*ABOUT THIS TASK*
Using the listing below, print exactly everything from the line with "Proof. intros Hne. rewrite ReplaceAll_cut" down to the line with "ReplaceAll (String c s) sep by_ = String", both included, and nothing more.

*DATA UNDER STUDY*
..........

(* ===== verification/GoSplit.v ===== *)
(** * Equations for strings.Split and strings.ReplaceAll

    [Split_cut] and [ReplaceAll_step] unfold the two functions one separator and
    one byte at a time, free of the fuel of their definitions. *)

From S2P Require Import Prelude GoStrings.
From stdpp Require Import base tactics list strings.
From Stdlib Require Import Ascii String Lia.
Import GoStrings.GoStrings.

Module GoSplit.

#[local] Arguments String.append !_ _ : simpl nomatch.

Lemma cut_shorter sep s a b : cut sep s = Some (a, b) → sep ≠ "" → length b < length s.
Proof.
  intros ->%cut_Some Hne. rewrite !length_app_s. destruct sep; [done|]. cbn. lia.
Qed.

Lemma splitFuel_enough sep : sep ≠ "" → ∀ fuel s,
  length s ≤ fuel → splitFuel fuel s sep = Split s sep.
Proof.
  intros Hne. unfold Split.
  assert (Hgen : ∀ f1 f2 s, length s ≤ f1 → length s ≤ f2 → splitFuel f1 s sep = splitFuel f2 s sep).
  { induction f1 as [|f1 IH]; intros f2 s H1 H2.
    - destruct s; [|cbn in H1; lia]. destruct f2; [done|]. cbn. by destruct sep.
    - destruct f2 as [|f2].
      + destruct s; [|cbn in H2; lia]. cbn. by destruct sep.
      + cbn. destruct (cut sep s) as [[a b]|] eqn:E; [|done].
        pose proof (cut_shorter _ _ _ _ E Hne). f_equal. apply IH; lia. }
  intros fuel s Hf. by apply Hgen.
Qed.

Lemma Split_cut s sep :
  sep ≠ "" →
  Split s sep = match cut sep s with Some (a, b) => a :: Split b sep | None => [s] end.
Proof.
  intros Hne. unfold Split at 1. destruct (length s) as [|n] eqn:El.
  - destruct s; [|done]. cbn. by destruct sep.
  - cbn. destruct (cut sep s) as [[a b]|] eqn:E; [|done].
    pose proof (cut_shorter _ _ _ _ E Hne). f_equal. apply splitFuel_enough; [done|lia].
Qed.

Lemma Split_byte c a b :
  containsByte a c = false →
  Split (a +:+ String c b) (String c "") = a :: Split b (String c "").
Proof. intros Ha. rewrite Split_cut by done. by rewrite cut_byte. Qed.

Lemma Split_byte_none c s : containsByte s c = false → Split s (String c "") = [s].
Proof. intros Hs. rewrite Split_cut by done. by rewrite cut_byte_none. Qed.

Lemma Split_nonempty s sep : sep ≠ "" → Split s sep ≠ [].
Proof. intros Hne. rewrite Split_cut by done. by destruct (cut sep s) as [[? ?]|]. Qed.

Lemma ReplaceAll_cut s sep by_ :
  sep ≠ "" →
  ReplaceAll s sep by_ =
  match cut sep s with Some (a, b) => a +:+ by_ +:+ ReplaceAll b sep by_ | None => s end.
Proof.
  intros Hne. unfold ReplaceAll. rewrite (Split_cut s) by done.
  destruct (cut sep s) as [[a b]|] eqn:E; [|done].
  pose proof (Split_nonempty b sep Hne). cbn [Join]. by destruct (Split b sep).
Qed.

Lemma ReplaceAll_nil sep by_ : sep ≠ "" → ReplaceAll "" sep by_ = "".
Proof. intros Hne. rewrite ReplaceAll_cut by done. cbn. by destruct sep. Qed.

(** ReplaceAll as a scan from the left. *)
Lemma ReplaceAll_step c s sep by_ :
  sep ≠ "" →
  ReplaceAll (String c s) sep by_ =
  match strip sep (String c s) with
  | Some r => by_ +:+ ReplaceAll r sep by_
  | None => String c (ReplaceAll s sep by_)
  end.
Proof.
  intros Hne. rewrite (ReplaceAll_cut (String c s)) by done. cbn [cut].
  destruct (strip sep (String c s)); [done|]. rewrite (ReplaceAll_cut s) by done.
  by destruct (cut sep s) as [[a b]|].
Qed.

Lemma ReplaceAll_hit sep r by_ :
  sep ≠ "" → ReplaceAll (sep +:+ r) sep by_ = by_ +:+ ReplaceAll r sep by_.
Proof.
  intros Hne. destruct sep as [|c sep]; [done|]. cbn [String.append].
  rewrite ReplaceAll_step by done.
  change (String c (sep +:+ r)) with (String c sep +:+ r).
  by rewrite (proj2 (strip_Some (String c sep) (String c sep +:+ r) r) eq_refl).
Qed.

Lemma ReplaceAll_miss c s sep by_ :
  sep ≠ "" → strip sep (String c s) = None →
  ReplaceAll (String c s) sep by_ = String c (ReplaceAll s sep by_).
Proof. intros Hne Hs. rewrite ReplaceAll_step by done. by rewrite Hs. Qed.

Lemma ReplaceAll_byte_none s c by_ :
  containsByte s c = false → ReplaceAll s (String c "") by_ = s.
Proof. intros Hs. rewrite ReplaceAll_cut by done. by rewrite cut_byte_none. Qed.

End GoSplit.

..........

*ANSWER SPACE*
Proof. intros Hne. rewrite ReplaceAll_cut by done. cbn. by destruct sep. Qed.

(** ReplaceAll as a scan from the left. *)
Lemma ReplaceAll_step c s sep by_ :
  sep ≠ "" →
  ReplaceAll (String c s) sep by_ =
  match strip sep (String c s) with
  | Some r => by_ +:+ ReplaceAll r sep by_
  | None => String c (ReplaceAll s sep by_)
  end.
Proof.
  intros Hne. rewrite (ReplaceAll_cut (String c s)) by done. cbn [cut].
  destruct (strip sep (String c s)); [done|]. rewrite (ReplaceAll_cut s) by done.
  by destruct (cut sep s) as [[a b]|].
Qed.

Lemma ReplaceAll_hit sep r by_ :
  sep ≠ "" → ReplaceAll (sep +:+ r) sep by_ = by_ +:+ ReplaceAll r sep by_.
Proof.
  intros Hne. destruct sep as [|c sep]; [done|]. cbn [String.append].
  rewrite ReplaceAll_step by done.
  change (String c (sep +:+ r)) with (String c sep +:+ r).
  by rewrite (proj2 (strip_Some (String c sep) (String c sep +:+ r) r) eq_refl).
Qed.

Lemma ReplaceAll_miss c s sep by_ :
  sep ≠ "" → strip sep (String c s) = None →
  ReplaceAll (String c s) sep by_ = String c (ReplaceAll s sep by_).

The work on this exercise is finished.